Note that searching your whole directory structure probably takes a couple of minutes if not longer. I would probably use a Vector to store the results if they matched my query but thats up to you.
good luck
Kevin Brennan
Greenhorn

Joined: Oct 23, 2003
Posts: 27
Thank you for the advice. I have read both of these carefully and dimly understand them (not a criticm of the code, more a realistic assessment of my ability).

What I fail to get is:
(1) How you start the directory walk -- it needs to start somewhere in the tree, and I don't see how the current directory is necessarily the root? How do I use listroots?
(2) I'd like to return some kind of list of the absolute paths, lengths and last modify dates to the calling method, and I can't find the ddoucmentation to do this. (I am fundamentally a VB programmer -- am I thinking wonrgly about this?)

I appreciate the generous help from the forum members.
marc weber
Sheriff

Joined: Aug 31, 2004
Posts: 11343

Originally posted by Kevin Brennan:
... I'd like to return some kind of list of the absolute paths, lengths and last modify dates to the calling method, and I can't find the documentation to do this...

See the File class in java.io...

http://java.sun.com/j2se/1.4.2/docs/api/java/io/File.html

Note that a File instance can represent a file or a directory, and you can use methods isFile() or isDirectory() to determine which you're working with. Also note that File has methods, getAbsolutePath(), length(), and lastModified().

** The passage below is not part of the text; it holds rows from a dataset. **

(** [trim_end_matches('/')]. *)
Fixpoint trim_end_slashes (s : string) : string :=
  match s with
  | EmptyString => EmptyString
  | String c s' =>
      match trim_end_slashes s' with
      | EmptyString => if decide (c = slash) then EmptyString else String c EmptyString
      | t => String c t
      end
  end.

Definition star : ascii := "*"%char.

Section Parse.
Context `{Readers}.
(** The budget, and whether experimental filters are enabled. *)
Context (h : nat) (experimental : bool).

Definition check_experimental_features_enabled (feature : string) : opt unit :=
  Filter.check_experimental experimental feature.

Definition lazy_ref (s : string) : opt LazyRef.t := lift (LazyRef.parse json_string oid_from_str s).

(** [make_filter]. *)
Definition make_filter (args : list string) : opt filter :=
  let f := Filter.new in
  match args with
  | ["nop"] => mret f
  | ["empty"] => mret (Filter.empty f)
  | ["prefix"; arg] => Filter.prefix h f (components arg)
  | ["author"; name; email] => Filter.author h f name email
  | ["committer"; name; email] => Filter.committer h f name email
  | ["workspace"; arg] => Filter.workspace h f (components arg)
  | ["prefix"] => fail "Filter :prefix requires an argument."
  | ["workspace"] => fail "Filter :workspace requires an argument."
  | ["SQUASH"] => Filter.squash h f None
  | "SQUASH" :: _ => fail "SQUASH with ids can't be parsed"
  | ["linear"] => mret (Filter.linear f)
  | ["prune"; "trivial-merge"] => Filter.prune_trivial_merge h f
  | ["prune"] => fail "Filter :prune requires an argument."
  | ["prune"; _] => fail "Filter :prune only supports trivial-merge as argument value."
  | ["unsign"] => mret (Filter.unsign f)
  | ["unlink"] =>
      check_experimental_features_enabled "unlink filter" ≫= fun _ => mret (to_filter Op.Unlink)
  | ["adapt"; adapter] =>
      check_experimental_features_enabled "adapt filter" ≫= fun _ => mret (to_filter (Op.Adapt adapter))
  | ["link"] =>
      check_experimental_features_enabled "link filter" ≫= fun _ => mret (to_filter (Op.Link None))
  | ["link"; mode] =>
      check_experimental_features_enabled "link filter" ≫= fun _ =>
      m ← lift (LinkMode.parse mode); mret (to_filter (Op.Link (Some m)))
  | ["embed"; path] =>
      check_experimental_features_enabled "embed filter" ≫= fun _ => mret (to_filter (Op.Embed (components path)))
  | ["export"] =>
      check_experimental_features_enabled "export filter" ≫= fun _ => mret (to_filter Op.Export)
  | ["PATHS"] => mret (to_filter Op.Paths)
  | ["INDEX"] =>
      check_experimental_features_enabled ":INDEX filter" ≫= fun _ => mret (to_filter Op.Index)
  | ["INVERT"] => mret (to_filter Op.Invert)
  | ["FOLD"] => mret (to_filter Op.Fold)
  | ["hook"; arg] => Filter.hook h f arg
  | ["_"; sha] =>
      check_experimental_features_enabled "downstack filter" ≫= fun _ =>
      r ← lazy_ref sha; mret (to_filter (Op.Downstack r))
  | ["_"] => fail "Filter :_ requires a base SHA argument."
  | _ => fail ("Invalid filter: " +:+ default EmptyString (head args))
  end.

(** [parse_treederef]. *)
Definition parse_treederef (arg : string) : opt filter :=
  let f := Filter.new in
  match arg with
  | String c rest =>
      if decide (c = slash) then
        let path := components rest in
        g ← Filter.chain h f (to_filter (Op.ObjectDeref path)); Filter.subdir h g path
      else Filter.chain h f (to_filter (Op.ObjectDeref (components arg)))
  | EmptyString => Filter.chain h f (to_filter (Op.ObjectDeref (components arg)))
  end.

(** [next().unwrap()]: the rules make the pairs. *)
Definition next (l : list node_pair) : opt node_pair :=
  match l with p :: _ => mret p | [] => fail "called unwrap on a None value" end.
Definition next2 (l : list node_pair) : opt (node_pair * node_pair) :=
  match l with p :: q :: _ => mret (p, q) | _ => fail "called unwrap on a None value" end.

Definition text_of (p : node_pair) : string := unquote (as_str p).
Definition path_of (p : node_pair) : path := components (text_of p).

(** [regex::Regex::new]. *)
Definition new_regex (s : string) : opt regex := if regex_new s then mret s else fail "invalid regex".

Section Items.
(** The recursive calls. *)
Context (parse : string -> opt filter).

(** [parse_file_entry]: the filter of an entry. *)
Definition parse_file_entry (p : node_pair) : opt (option filter) :=
  match as_rule p with
  | Rule.file_entry =>
      path ← next (into_inner p);
      let text := match drop 1 (into_inner p) with x :: _ => as_str x | [] => ":/" +:+ as_str path end in
      f ← parse text;
      f ← Filter.chain h f (to_filter (Op.Prefix (components (as_str path))));
      mret (Some f)
  | Rule.filter_spec => f ← parse (as_str p); mret (Some f)
  | Rule.EOI => mret None
  | _ => fail "invalid workspace file"
  end.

Here's another variation on the recursive handling approach. It's not as elegant as what A. Wolf posted above, but it might be easier to follow conceptually...
Kevin Brennan
Greenhorn

Joined: Oct 23, 2003
Posts: 27
Marc,
Your code gave me several productive lessons -- thank you!
I am trying to mmodify it to implement a filer on the files. I only need to find files whose names contain certain strings, so I thought the IndexOf method would be eaiser than implementing a filter or matching on regular expressions. here is my code:

[code]
void getFiles(String[] dir) {
for(int i = 0; i < dir.length; i++) {
File thisItem = new File(dir[i]);
if(thisItem.isDirectory()) {
getFiles(thisItem.list());
}
else {
String FileName2Check=thisItem.getname().toUpperCase();
if (thisItem.isFile() &&
FileName2Check.indexOf("QUICKTIME") > 0 ||
FileName2Check.indexOf("CLASS") > 0)
fileList.add(thisItem);
}
}
[\code]

The problem is that if I just write

[\code]

thisItem.getName().indexOf("Blah")

[\code]

it works, but since it is case-sensitive, it might miss a positive match. I have experimented with different ways to upshift the filename and comapre to an upshifted string ("BLAH"), but it gives me errors. I would aprpeciate any advice.
[ June 27, 2005: Message edited by: Kevin Brennan ]
marc weber
Sheriff

Joined: Aug 31, 2004
Posts: 11343

String indexing starts at zero, so you probably want "greater than or equal to" instead of just "greater than": ...indexOf("BLAH") >= 0...

Also,
  • You have: if( A && B || C )...
  • I think you want: if( A && (B || C) )...
  • If these things don't fix it, what type of errors are you getting? Compilation errors, or logical errors?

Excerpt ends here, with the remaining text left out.